US: Current Account

Thu Sep 17 07:30:00 CDT 2015

Consensus Consensus Range Actual Previous Revised
Current Account $-113.5B $-119.0B to $-109.3B $-109.7B $-113.3B $-118.3B

The nation's current account deficit came in at the low end of expectations in the second quarter, at $109.7 billion vs a revised $118.3 billion in the first quarter. The narrowing is concentrated in the trade gap which narrowed $4.3 billion in the quarter on improvement in the goods deficit and continuing gains in the service surplus. Balances on income also improved. The gap relative to GDP came in at a manageable 2.5 percent vs 2.7 and 2.3 percent in the prior two quarters.

Market Consensus Before Announcement
The current account deficit is expected to hold little changed at $113.5 billion in the second quarter vs $113.3 billion in the first quarter. A strengthening in the nation's surplus on service exports helped hold down the first-quarter deficit. The gap relative to GDP in the first quarter was a manageable 2.6 percent.

The current account measures the United States' international trade balance in goods, services, and unilateral transfers on a quarterly basis. The levels of exports, imports and the current account indicate trends in foreign trade.

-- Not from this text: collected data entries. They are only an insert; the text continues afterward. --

(** C4: on a loaded survey showing question [q], [nextQuestion] fails with
    the validation message and keeps the index when [q] is required and its
    buffer entry is no answer; otherwise it clears the error and adds one to
    the index.  A missing entry and an empty string are no answer. *)
Theorem nextQuestion_gate (st : SurveyPage.State)
        (sv : SurveyPage.SurveyWithQuestions) (q : Database.Question.Row) :
  SurveyPage.survey st = Some sv ->
  Js.index (SurveyPage.questions sv) (SurveyPage.currentQuestionIndex st)
  = Some q ->
  (Database.Question.required q = true ->
   Spec.noAnswer (Js.prop (SurveyPage.answers st) (Database.Question.id q))
   = true ->
   exists st',
     SurveyPage.nextQuestion st = Some st'
     /\ SurveyPage.error st' = Some SurveyPage.requiredMessage
     /\ SurveyPage.currentQuestionIndex st'
        = SurveyPage.currentQuestionIndex st
     /\ SurveyPage.answers st' = SurveyPage.answers st)
  /\ (Database.Question.required q = false
      \/ Spec.noAnswer
           (Js.prop (SurveyPage.answers st) (Database.Question.id q))
         = false ->
      exists st',
        SurveyPage.nextQuestion st = Some st'
        /\ SurveyPage.error st' = None
        /\ SurveyPage.currentQuestionIndex st'
           = (SurveyPage.currentQuestionIndex st + 1)%Z
        /\ SurveyPage.answers st' = SurveyPage.answers st)
  /\ (Js.inherited (Database.Question.id q) = false ->
      Js.get (SurveyPage.answers st) (Database.Question.id q) = None
      \/ Js.get (SurveyPage.answers st) (Database.Question.id q)
         = Some (Js.Str "") ->
      Spec.noAnswer (Js.prop (SurveyPage.answers st) (Database.Question.id q))
      = true).
Proof.
  intros Hsv Hq.
  unfold SurveyPage.nextQuestion, SurveyPage.validateCurrentQuestion,
    Spec.noAnswer.
  rewrite Hsv, Hq. split; [|split];
    [| |intros Hid [E|E]; unfold Js.prop; rewrite E, ?Hid; reflexivity].
  - intros Hreq Hno. rewrite Hreq. simpl.
    destruct (Js.prop _ _) as [[| |b|s|l]| |]; simpl in *; try discriminate;
      try (eexists; split; [reflexivity|simpl; auto]).
    rewrite orb_false_r in Hno. rewrite Hno. simpl.
    eexists; split; [reflexivity|simpl; auto].
  - intros [Hopt | Hans].
    + rewrite Hopt. simpl. eexists; split; [reflexivity|simpl; auto].
    + destruct (Database.Question.required q); simpl;
        [|eexists; split; [reflexivity|simpl; auto]].
      destruct (Js.prop _ _) as [[| |b|s|l]| |]; simpl in *; try discriminate;
        try (eexists; split; [reflexivity|simpl; auto]).
      rewrite orb_false_r in Hans. rewrite Hans. simpl.
      eexists; split; [reflexivity|simpl; auto].
Qed.

Lemma nextQuestion_gate_witness :
  (exists st',
     SurveyPage.nextQuestion (SurveyPage.loaded Sample.taken) = Some st'
     /\ SurveyPage.error st' = Some SurveyPage.requiredMessage
     /\ SurveyPage.currentQuestionIndex st' = 0%Z
     /\ SurveyPage.answers st' = [])
  /\ (exists st',
        SurveyPage.nextQuestion
          (SurveyPage.handleAnswerChange "q1" (Js.Str "Red")
             (SurveyPage.loaded Sample.taken)) = Some st'
        /\ SurveyPage.error st' = None
        /\ SurveyPage.currentQuestionIndex st' = 1%Z
        /\ SurveyPage.answers st' = [("q1", Js.Str "Red")]).
Proof.
  split.
  - destruct (nextQuestion_gate (SurveyPage.loaded Sample.taken)
                Sample.taken Sample.colour eq_refl eq_refl)
      as (Hfail & _ & Hmissing).
    apply Hfail; [reflexivity|].
    apply Hmissing; [reflexivity|]. left. reflexivity.
  - destruct (nextQuestion_gate
                (SurveyPage.handleAnswerChange "q1" (Js.Str "Red")
                   (SurveyPage.loaded Sample.taken))
                Sample.taken Sample.colour eq_refl eq_refl)
      as (_ & Hpass & _).
    apply Hpass. right. reflexivity.
Defined.

(** ** Objects *)

Lemma get_set_same {A : Type} (o : Js.object A) (k : string) (v : A) :
  Js.get (Js.set o k v) k = Some v.
Proof.
  induction o as [|[k' v'] t IH]; simpl.
  - now rewrite String.eqb_refl.
  - destruct (String.eqb k' k) eqn:E; simpl.
    + now rewrite String.eqb_refl.
    + now rewrite E.
Qed.

Lemma get_set_other {A : Type} (o : Js.object A) (k k2 : string) (v : A) :
  k <> k2 -> Js.get (Js.set o k v) k2 = Js.get o k2.
Proof.
  intros Hne. induction o as [|[k' v'] t IH]; simpl.
  - apply String.eqb_neq in Hne. now rewrite Hne.
  - destruct (String.eqb k' k) eqn:E; simpl.
    + apply String.eqb_eq in E. subst k'.
      apply String.eqb_neq in Hne. now rewrite Hne.
    + now rewrite IH.
Qed.

Lemma get_delete_same {A : Type} (o : Js.object A) (k : string) :
  Js.get (Js.delete o k) k = None.
Proof.
  induction o as [|[k' v'] t IH]; simpl; [reflexivity|].
  destruct (String.eqb k' k) eqn:E; simpl; [exact IH|].
  now rewrite E.
Qed.

Lemma get_delete_other {A : Type} (o : Js.object A) (k k2 : string) :
  k <> k2 -> Js.get (Js.delete o k) k2 = Js.get o k2.
Proof.
  intros Hne. induction o as [|[k' v'] t IH]; simpl; [reflexivity|].
  destruct (String.eqb k' k) eqn:E; simpl.
  - apply String.eqb_eq in E. subst k'.
    apply String.eqb_neq in Hne. now rewrite Hne.
  - now rewrite IH.
Qed.


Lemma insertByIndex_In {A : Type} (n : N) (e : string * A)
      (l : list (N * (string * A))) (x : N * (string * A)) :
  In x (Js.insertByIndex n e l) <-> x = (n, e) \/ In x l.
Proof.
  induction l as [|[n' e'] t IH]; simpl; [intuition|].
  destruct (n <? n')%N; simpl; [intuition|].
  rewrite IH. intuition.
Qed.


Lemma entries_In {A : Type} (o : Js.object A) (e : string * A) :
  In e (Js.entries o) <-> In e o.
Proof.
  unfold Js.entries. rewrite in_app_iff, in_map_iff.
  induction o as [|[k v] t IH]; simpl.
  - split; [intros [(x & _ & [])|[]]|intros []].
  - destruct (Js.arrayIndex k) as [n|] eqn:E; simpl.
    + split.
      * intros [(x & Hx & Hin)|Hn].
        -- apply insertByIndex_In in Hin as [->|Hin]; [now left|].
           right. apply IH. left. now exists x.
        -- right. apply IH. now right.
      * intros [<-|Hin].
        -- left. exists (n, (k, v)). split; [reflexivity|].
           apply insertByIndex_In. now left.
        -- apply IH in Hin as [(x & Hx & Hin)|Hn]; [|now right].
           left. exists x. split; [exact Hx|].
           apply insertByIndex_In. now right.
    + rewrite <- IH. tauto.
Qed.

(** ** Required answers *)

Lemma noAnswer_empty_or_deleted (a : Js.object Js.value) (q k : string) :
  Js.inherited q = false ->
  Spec.noAnswer (Js.prop (Js.set a q (Js.Str "")) k)
  = Spec.noAnswer (Js.prop (Js.delete a q) k).
Proof.
  intros Hq. unfold Js.prop. destruct (string_dec q k) as [<-|Hne].
  - now rewrite get_set_same, get_delete_same, Hq.
  - now rewrite get_set_other, get_delete_other.
Qed.

Lemma validate_noAnswer (st : SurveyPage.State) :
  SurveyPage.validateCurrentQuestion st =
  match SurveyPage.survey st with
  | None => Some false
  | Some sv =>
      match Js.index (SurveyPage.questions sv)
                     (SurveyPage.currentQuestionIndex st) with
      | None => None
      | Some q =>
          Some (negb (Database.Question.required q)
                || negb (Spec.noAnswer
                           (Js.prop (SurveyPage.answers st)
                                    (Database.Question.id q))))
      end
  end.
Proof.
  unfold SurveyPage.validateCurrentQuestion, Spec.noAnswer.
  destruct (SurveyPage.survey st) as [sv|]; [|reflexivity].
  destruct (Js.index _ _) as [q|]; [|reflexivity].
  destruct (Database.Question.required q); simpl; [|reflexivity].
  destruct (Js.prop _ _) as [[| |b|s|l]| |]; simpl; try reflexivity.
  now rewrite orb_false_r, andb_true_r.
Qed.

Lemma isMissing_noAnswer (a : Js.object Js.value) (q : Database.Question.Row) :
  SurveyPage.isMissing a q =
  Database.Question.required q
  && Spec.noAnswer (Js.prop a (Database.Question.id q)).
Proof. reflexivity. Qed.

Lemma noAnswer_emptied (a : Js.object Js.value) (q : string) :
  Spec.noAnswer (Js.prop (Js.set a q (Js.Str "")) q) = true.
Proof. unfold Js.prop. now rewrite get_set_same. Qed.

Lemma noAnswer_removed (a : Js.object Js.value) (q : string) :
  Js.inherited q = false ->
  Spec.noAnswer (Js.prop (Js.delete a q) q) = true.
Proof. intros Hq. unfold Js.prop. now rewrite get_delete_same, Hq. Qed.

(** C6: an empty string in the buffer and no entry at all are the same to the
    required-answer checks, and both are no answer.  [validateCurrentQuestion],
    hence [nextQuestion], and the filter of [submitSurvey] give the same
    result on the buffer that maps a question to the empty string and on the
    buffer without that entry.  On both buffers the filter of [submitSurvey]
    takes the question exactly when it is required; when it is required and
    is the question shown, [validateCurrentQuestion] answers false and
    [nextQuestion] stays on the question with the error set; when it is not
    required, the check passes.  The id of the question is a key of the
    store, not one of the names every object inherits. *)
Theorem empty_string_is_absent (st : SurveyPage.State)
        (sv : SurveyPage.SurveyWithQuestions) (q : Database.Question.Row) :
  Js.inherited (Database.Question.id q) = false ->
  let questionId := Database.Question.id q in
  let emptied := SurveyPage.handleAnswerChange questionId (Js.Str "") st in
  let removed :=
    SurveyPage.setAnswers (fun a => Js.delete a questionId) st in
  let stays s :=
    SurveyPage.nextQuestion s
    = Some (SurveyPage.setError (Some SurveyPage.requiredMessage) s) in
  SurveyPage.validateCurrentQuestion emptied
  = SurveyPage.validateCurrentQuestion removed
  /\ option_map (fun s => (SurveyPage.currentQuestionIndex s,
                           SurveyPage.error s))
       (SurveyPage.nextQuestion emptied)
     = option_map (fun s => (SurveyPage.currentQuestionIndex s,
                             SurveyPage.error s))
         (SurveyPage.nextQuestion removed)
  /\ SurveyPage.missingRequired sv (SurveyPage.answers emptied)
     = SurveyPage.missingRequired sv (SurveyPage.answers removed)
  /\ SurveyPage.isMissing (SurveyPage.answers emptied) q
     = Database.Question.required q
  /\ SurveyPage.isMissing (SurveyPage.answers removed) q
     = Database.Question.required q
  /\ (Database.Question.required q = true ->
      In q (SurveyPage.questions sv) ->
      In q (SurveyPage.missingRequired sv (SurveyPage.answers emptied))
      /\ In q (SurveyPage.missingRequired sv (SurveyPage.answers removed)))
  /\ (SurveyPage.survey st = Some sv ->
      Js.index (SurveyPage.questions sv) (SurveyPage.currentQuestionIndex st)
      = Some q ->
      SurveyPage.validateCurrentQuestion emptied
      = Some (negb (Database.Question.required q))
      /\ SurveyPage.validateCurrentQuestion removed
         = Some (negb (Database.Question.required q))
      /\ (Database.Question.required q = true ->
          stays emptied /\ stays removed)).
Proof.
  intros Hid questionId emptied removed stays.
  assert (Hv : SurveyPage.validateCurrentQuestion emptied
               = SurveyPage.validateCurrentQuestion removed).
  { rewrite !validate_noAnswer. subst emptied removed. simpl.
    destruct (SurveyPage.survey st) as [sv0|]; [|reflexivity].
    destruct (Js.index _ _) as [q0|]; [|reflexivity].
    now rewrite (noAnswer_empty_or_deleted _ _ _ Hid). }
  assert (He : SurveyPage.isMissing (SurveyPage.answers emptied) q
               = Database.Question.required q).
  { rewrite isMissing_noAnswer. subst emptied questionId. simpl.
    now rewrite noAnswer_emptied, andb_true_r. }
  assert (Hr : SurveyPage.isMissing (SurveyPage.answers removed) q
               = Database.Question.required q).
  { rewrite isMissing_noAnswer. subst removed questionId. simpl.
    now rewrite (noAnswer_removed _ _ Hid), andb_true_r. }
  split; [exact Hv|]. split; [|split; [|split; [exact He|split;
    [exact Hr|split]]]].
  - unfold SurveyPage.nextQuestion. rewrite Hv.
    destruct (SurveyPage.validateCurrentQuestion removed) as [[]|];
      reflexivity.
  - unfold SurveyPage.missingRequired. subst emptied removed. simpl.
    apply filter_ext. intros q0. rewrite !isMissing_noAnswer.
    now rewrite (noAnswer_empty_or_deleted _ _ _ Hid).
  - intros Hreq Hin. unfold SurveyPage.missingRequired.
    rewrite !filter_In, He, Hr. auto.
  - intros Hsv Hq.
    assert (Hve : SurveyPage.validateCurrentQuestion emptied
                  = Some (negb (Database.Question.required q))).
    { rewrite validate_noAnswer. subst emptied questionId. simpl.
      rewrite Hsv, Hq, noAnswer_emptied. simpl. now rewrite orb_false_r. }
    split; [exact Hve|]. split; [now rewrite <- Hv|].
    intros Hreq. subst stays. cbv beta. unfold SurveyPage.nextQuestion.
    rewrite <- Hv, Hve, Hreq. split; reflexivity.
Qed.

U.S. trade with foreign countries holds important clues to economic trends here and abroad. The data can directly impact all the financial markets, but especially the foreign exchange value of the dollar. The dollar can be particularly sensitive to changes in the chronic trade deficit run by the United States since this trade imbalance creates greater demand for foreign currencies.

The bond market is very sensitive to the risk of importing inflation or deflation. When Asian economies collapsed at the end of 1997, bond and equity investors feared that deflation in these economies would be transported to the United States. While goods inflation did decline modestly and momentarily, service inflation kept on ticking. Thus, the linkage is not so direct.

A chronic current account deficit also suggests that consumers and businesses in the United States are outspending their income. We are living on credit while foreigners are paying for our profligate ways.